Find the line with "which every field" in the records below. Copy it and every line after it, up to and including the line with "destruct (fields outs !! k)".

**********

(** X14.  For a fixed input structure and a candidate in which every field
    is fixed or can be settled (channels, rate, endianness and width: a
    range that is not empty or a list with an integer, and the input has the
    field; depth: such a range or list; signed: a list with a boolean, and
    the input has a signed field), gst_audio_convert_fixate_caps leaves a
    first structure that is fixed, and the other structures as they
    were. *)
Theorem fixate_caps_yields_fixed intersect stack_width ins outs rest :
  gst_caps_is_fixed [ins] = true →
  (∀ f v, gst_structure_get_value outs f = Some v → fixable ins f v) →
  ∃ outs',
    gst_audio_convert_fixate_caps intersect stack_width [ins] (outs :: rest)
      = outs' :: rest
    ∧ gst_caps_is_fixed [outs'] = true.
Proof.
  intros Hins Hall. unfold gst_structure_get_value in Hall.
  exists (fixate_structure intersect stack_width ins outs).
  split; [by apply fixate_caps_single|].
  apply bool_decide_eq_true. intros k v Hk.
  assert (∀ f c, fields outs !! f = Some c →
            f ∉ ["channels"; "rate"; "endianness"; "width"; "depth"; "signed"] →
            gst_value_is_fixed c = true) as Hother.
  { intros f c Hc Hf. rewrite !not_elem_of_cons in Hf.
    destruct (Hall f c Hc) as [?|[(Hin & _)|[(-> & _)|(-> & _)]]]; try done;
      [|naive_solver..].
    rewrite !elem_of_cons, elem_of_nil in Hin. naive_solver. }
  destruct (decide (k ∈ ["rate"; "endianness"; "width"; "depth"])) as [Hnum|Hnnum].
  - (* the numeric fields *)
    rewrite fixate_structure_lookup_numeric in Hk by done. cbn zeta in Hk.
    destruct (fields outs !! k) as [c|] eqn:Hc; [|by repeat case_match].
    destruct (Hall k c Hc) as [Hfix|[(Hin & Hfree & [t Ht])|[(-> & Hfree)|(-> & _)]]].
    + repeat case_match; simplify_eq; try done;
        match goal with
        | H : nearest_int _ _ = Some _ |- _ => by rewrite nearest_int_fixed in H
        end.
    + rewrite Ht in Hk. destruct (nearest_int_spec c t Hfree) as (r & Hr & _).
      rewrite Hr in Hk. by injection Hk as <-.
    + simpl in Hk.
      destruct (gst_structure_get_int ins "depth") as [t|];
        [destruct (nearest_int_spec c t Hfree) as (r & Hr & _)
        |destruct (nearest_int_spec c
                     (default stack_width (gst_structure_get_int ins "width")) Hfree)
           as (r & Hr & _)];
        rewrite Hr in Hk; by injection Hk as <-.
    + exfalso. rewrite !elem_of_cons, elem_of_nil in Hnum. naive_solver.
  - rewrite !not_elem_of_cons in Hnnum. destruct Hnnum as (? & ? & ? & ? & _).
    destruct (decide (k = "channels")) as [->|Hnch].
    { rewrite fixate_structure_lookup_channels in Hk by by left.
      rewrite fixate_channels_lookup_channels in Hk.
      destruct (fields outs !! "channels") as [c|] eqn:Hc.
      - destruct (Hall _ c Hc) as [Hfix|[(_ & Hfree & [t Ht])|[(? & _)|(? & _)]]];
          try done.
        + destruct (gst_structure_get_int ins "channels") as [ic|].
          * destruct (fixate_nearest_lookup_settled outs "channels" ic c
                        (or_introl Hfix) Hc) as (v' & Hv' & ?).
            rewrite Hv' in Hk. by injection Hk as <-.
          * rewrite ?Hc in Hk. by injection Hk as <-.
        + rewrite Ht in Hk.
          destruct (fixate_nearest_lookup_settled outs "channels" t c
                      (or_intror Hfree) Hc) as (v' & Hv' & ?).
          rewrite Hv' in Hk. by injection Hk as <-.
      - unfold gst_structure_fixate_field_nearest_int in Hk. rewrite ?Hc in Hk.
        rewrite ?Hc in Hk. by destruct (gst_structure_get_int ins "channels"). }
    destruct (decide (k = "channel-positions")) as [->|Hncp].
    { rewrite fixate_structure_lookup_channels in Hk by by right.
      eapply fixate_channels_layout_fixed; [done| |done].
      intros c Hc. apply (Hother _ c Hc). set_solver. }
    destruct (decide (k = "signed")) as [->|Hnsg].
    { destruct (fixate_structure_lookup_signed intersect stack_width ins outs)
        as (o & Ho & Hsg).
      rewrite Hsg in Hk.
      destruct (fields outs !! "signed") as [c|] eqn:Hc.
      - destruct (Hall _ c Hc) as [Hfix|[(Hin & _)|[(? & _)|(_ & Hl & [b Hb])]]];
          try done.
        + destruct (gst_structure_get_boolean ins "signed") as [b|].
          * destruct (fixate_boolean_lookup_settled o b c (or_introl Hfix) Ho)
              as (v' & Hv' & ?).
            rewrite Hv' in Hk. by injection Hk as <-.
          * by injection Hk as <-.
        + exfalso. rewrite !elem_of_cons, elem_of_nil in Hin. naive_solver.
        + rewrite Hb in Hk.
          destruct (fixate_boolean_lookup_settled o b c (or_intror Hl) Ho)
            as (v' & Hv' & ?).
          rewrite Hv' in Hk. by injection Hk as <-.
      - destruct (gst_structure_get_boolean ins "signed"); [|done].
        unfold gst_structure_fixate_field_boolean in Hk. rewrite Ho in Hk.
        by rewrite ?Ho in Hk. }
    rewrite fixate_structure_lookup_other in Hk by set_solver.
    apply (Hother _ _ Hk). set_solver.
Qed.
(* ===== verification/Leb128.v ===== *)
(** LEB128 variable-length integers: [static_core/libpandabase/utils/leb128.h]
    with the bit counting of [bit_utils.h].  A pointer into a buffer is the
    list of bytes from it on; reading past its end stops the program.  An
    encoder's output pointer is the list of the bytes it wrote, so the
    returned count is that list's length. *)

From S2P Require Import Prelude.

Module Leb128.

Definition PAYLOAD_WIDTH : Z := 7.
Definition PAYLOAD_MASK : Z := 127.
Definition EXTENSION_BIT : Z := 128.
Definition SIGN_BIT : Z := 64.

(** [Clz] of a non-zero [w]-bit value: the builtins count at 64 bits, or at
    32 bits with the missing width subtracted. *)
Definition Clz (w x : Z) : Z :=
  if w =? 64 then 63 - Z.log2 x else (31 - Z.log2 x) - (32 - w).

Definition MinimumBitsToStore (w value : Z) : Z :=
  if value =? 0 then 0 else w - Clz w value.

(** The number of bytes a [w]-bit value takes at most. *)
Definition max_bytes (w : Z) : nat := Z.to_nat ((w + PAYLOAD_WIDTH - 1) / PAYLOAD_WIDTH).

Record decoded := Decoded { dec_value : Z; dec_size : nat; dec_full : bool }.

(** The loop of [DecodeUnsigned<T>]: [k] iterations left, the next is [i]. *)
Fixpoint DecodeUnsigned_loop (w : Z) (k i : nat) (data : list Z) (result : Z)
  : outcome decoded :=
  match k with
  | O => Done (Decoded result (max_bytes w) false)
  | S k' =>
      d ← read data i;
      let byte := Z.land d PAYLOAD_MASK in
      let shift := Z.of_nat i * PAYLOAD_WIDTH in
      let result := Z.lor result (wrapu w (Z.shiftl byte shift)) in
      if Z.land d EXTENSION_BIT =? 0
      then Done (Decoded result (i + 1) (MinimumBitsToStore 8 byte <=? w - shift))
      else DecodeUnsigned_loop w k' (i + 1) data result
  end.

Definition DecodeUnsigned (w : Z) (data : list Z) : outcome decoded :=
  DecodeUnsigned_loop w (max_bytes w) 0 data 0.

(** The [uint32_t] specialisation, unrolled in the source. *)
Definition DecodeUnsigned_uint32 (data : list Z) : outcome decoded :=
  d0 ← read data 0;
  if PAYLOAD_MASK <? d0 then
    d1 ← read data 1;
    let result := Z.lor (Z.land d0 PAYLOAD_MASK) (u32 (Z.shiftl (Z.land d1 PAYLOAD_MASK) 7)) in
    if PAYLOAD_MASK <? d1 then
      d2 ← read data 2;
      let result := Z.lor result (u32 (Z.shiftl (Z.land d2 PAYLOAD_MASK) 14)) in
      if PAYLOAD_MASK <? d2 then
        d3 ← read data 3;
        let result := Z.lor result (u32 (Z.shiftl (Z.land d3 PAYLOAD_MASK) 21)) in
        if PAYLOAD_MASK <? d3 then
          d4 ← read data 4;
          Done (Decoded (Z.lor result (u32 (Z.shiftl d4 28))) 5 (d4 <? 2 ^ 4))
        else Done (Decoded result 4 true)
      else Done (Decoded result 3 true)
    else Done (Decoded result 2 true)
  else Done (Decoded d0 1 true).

**********

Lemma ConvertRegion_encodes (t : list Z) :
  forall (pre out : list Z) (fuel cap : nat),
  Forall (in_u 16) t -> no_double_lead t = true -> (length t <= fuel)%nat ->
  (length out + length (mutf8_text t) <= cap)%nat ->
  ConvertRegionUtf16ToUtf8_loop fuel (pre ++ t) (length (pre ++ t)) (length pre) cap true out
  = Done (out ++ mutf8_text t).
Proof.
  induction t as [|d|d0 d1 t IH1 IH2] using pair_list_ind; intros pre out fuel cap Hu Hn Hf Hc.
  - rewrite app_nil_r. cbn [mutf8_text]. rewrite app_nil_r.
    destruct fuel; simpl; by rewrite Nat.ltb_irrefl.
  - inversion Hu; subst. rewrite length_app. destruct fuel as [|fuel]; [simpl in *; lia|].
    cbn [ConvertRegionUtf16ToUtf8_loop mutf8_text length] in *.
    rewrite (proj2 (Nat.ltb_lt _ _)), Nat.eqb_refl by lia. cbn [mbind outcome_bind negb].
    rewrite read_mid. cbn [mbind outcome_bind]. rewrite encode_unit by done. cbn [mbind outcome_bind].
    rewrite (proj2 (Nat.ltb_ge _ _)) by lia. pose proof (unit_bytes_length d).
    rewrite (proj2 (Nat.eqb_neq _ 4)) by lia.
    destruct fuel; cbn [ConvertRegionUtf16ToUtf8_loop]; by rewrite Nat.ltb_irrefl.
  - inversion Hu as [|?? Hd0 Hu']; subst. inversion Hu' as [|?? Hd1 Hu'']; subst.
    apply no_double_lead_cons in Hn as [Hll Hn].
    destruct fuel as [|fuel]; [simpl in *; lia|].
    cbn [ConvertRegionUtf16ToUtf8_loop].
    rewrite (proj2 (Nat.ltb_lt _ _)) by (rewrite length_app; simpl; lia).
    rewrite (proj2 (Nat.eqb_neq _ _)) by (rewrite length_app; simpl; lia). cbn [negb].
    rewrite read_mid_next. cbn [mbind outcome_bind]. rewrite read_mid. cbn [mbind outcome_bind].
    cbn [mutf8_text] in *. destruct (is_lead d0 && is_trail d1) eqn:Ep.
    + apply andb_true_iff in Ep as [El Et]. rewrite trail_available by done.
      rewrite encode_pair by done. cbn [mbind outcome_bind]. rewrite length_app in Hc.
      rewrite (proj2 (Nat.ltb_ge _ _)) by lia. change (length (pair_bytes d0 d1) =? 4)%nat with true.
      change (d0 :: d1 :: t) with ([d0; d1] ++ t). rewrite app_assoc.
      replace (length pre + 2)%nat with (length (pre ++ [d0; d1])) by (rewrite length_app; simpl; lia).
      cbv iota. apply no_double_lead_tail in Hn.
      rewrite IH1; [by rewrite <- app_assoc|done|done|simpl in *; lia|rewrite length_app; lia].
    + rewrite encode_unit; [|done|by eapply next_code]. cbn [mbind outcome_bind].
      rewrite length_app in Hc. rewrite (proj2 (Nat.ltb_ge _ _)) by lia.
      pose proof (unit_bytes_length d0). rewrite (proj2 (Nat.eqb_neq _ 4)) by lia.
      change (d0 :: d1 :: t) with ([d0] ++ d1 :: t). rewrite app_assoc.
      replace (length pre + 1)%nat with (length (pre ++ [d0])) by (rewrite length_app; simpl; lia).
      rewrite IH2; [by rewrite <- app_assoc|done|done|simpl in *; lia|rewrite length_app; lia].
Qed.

**********

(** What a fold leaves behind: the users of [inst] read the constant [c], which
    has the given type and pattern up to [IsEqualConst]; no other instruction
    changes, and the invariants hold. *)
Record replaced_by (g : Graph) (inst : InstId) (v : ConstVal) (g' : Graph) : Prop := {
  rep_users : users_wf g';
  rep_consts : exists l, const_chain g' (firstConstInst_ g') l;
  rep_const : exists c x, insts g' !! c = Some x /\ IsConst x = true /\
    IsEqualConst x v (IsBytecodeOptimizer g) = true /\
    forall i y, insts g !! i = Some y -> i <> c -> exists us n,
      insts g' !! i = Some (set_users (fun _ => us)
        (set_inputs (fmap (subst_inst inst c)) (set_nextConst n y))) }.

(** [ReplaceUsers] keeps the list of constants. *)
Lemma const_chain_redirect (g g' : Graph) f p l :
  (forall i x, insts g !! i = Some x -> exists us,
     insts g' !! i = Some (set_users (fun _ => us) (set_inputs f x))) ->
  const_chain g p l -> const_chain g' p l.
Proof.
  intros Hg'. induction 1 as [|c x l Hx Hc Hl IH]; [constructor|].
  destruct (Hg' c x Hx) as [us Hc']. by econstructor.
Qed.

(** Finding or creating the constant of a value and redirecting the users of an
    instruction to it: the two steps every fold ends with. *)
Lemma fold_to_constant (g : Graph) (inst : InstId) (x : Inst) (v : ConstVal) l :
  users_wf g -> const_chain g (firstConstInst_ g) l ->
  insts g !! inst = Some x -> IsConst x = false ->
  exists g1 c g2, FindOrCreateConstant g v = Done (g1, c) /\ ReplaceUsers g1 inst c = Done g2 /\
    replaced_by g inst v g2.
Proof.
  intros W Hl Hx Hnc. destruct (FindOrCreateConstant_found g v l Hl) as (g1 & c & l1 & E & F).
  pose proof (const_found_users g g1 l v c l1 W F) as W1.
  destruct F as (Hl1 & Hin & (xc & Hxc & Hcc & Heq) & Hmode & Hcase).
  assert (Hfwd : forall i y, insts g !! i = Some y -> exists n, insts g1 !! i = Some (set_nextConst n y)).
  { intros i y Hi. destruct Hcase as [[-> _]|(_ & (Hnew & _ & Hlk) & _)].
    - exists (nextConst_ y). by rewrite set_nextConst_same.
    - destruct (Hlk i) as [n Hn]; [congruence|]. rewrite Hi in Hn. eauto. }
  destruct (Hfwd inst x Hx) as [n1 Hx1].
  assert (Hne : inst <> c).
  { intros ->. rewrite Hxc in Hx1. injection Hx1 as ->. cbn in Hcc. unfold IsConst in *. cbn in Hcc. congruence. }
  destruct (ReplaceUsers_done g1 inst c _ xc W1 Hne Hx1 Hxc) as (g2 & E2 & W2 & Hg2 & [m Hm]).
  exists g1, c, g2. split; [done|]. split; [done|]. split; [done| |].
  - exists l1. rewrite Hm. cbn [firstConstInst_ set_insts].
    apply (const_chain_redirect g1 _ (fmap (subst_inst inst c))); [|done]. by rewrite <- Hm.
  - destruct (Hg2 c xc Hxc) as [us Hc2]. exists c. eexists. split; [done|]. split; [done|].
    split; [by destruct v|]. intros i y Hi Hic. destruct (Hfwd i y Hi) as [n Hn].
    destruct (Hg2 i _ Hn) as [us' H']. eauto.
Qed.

**********

## SOLUTION
(** X14.  For a fixed input structure and a candidate in which every field
    is fixed or can be settled (channels, rate, endianness and width: a
    range that is not empty or a list with an integer, and the input has the
    field; depth: such a range or list; signed: a list with a boolean, and
    the input has a signed field), gst_audio_convert_fixate_caps leaves a
    first structure that is fixed, and the other structures as they
    were. *)
Theorem fixate_caps_yields_fixed intersect stack_width ins outs rest :
  gst_caps_is_fixed [ins] = true →
  (∀ f v, gst_structure_get_value outs f = Some v → fixable ins f v) →
  ∃ outs',
    gst_audio_convert_fixate_caps intersect stack_width [ins] (outs :: rest)
      = outs' :: rest
    ∧ gst_caps_is_fixed [outs'] = true.
Proof.
  intros Hins Hall. unfold gst_structure_get_value in Hall.
  exists (fixate_structure intersect stack_width ins outs).
  split; [by apply fixate_caps_single|].
  apply bool_decide_eq_true. intros k v Hk.
  assert (∀ f c, fields outs !! f = Some c →
            f ∉ ["channels"; "rate"; "endianness"; "width"; "depth"; "signed"] →
            gst_value_is_fixed c = true) as Hother.
  { intros f c Hc Hf. rewrite !not_elem_of_cons in Hf.
    destruct (Hall f c Hc) as [?|[(Hin & _)|[(-> & _)|(-> & _)]]]; try done;
      [|naive_solver..].
    rewrite !elem_of_cons, elem_of_nil in Hin. naive_solver. }
  destruct (decide (k ∈ ["rate"; "endianness"; "width"; "depth"])) as [Hnum|Hnnum].
  - (* the numeric fields *)
    rewrite fixate_structure_lookup_numeric in Hk by done. cbn zeta in Hk.
    destruct (fields outs !! k) as [c|] eqn:Hc; [|by repeat case_match].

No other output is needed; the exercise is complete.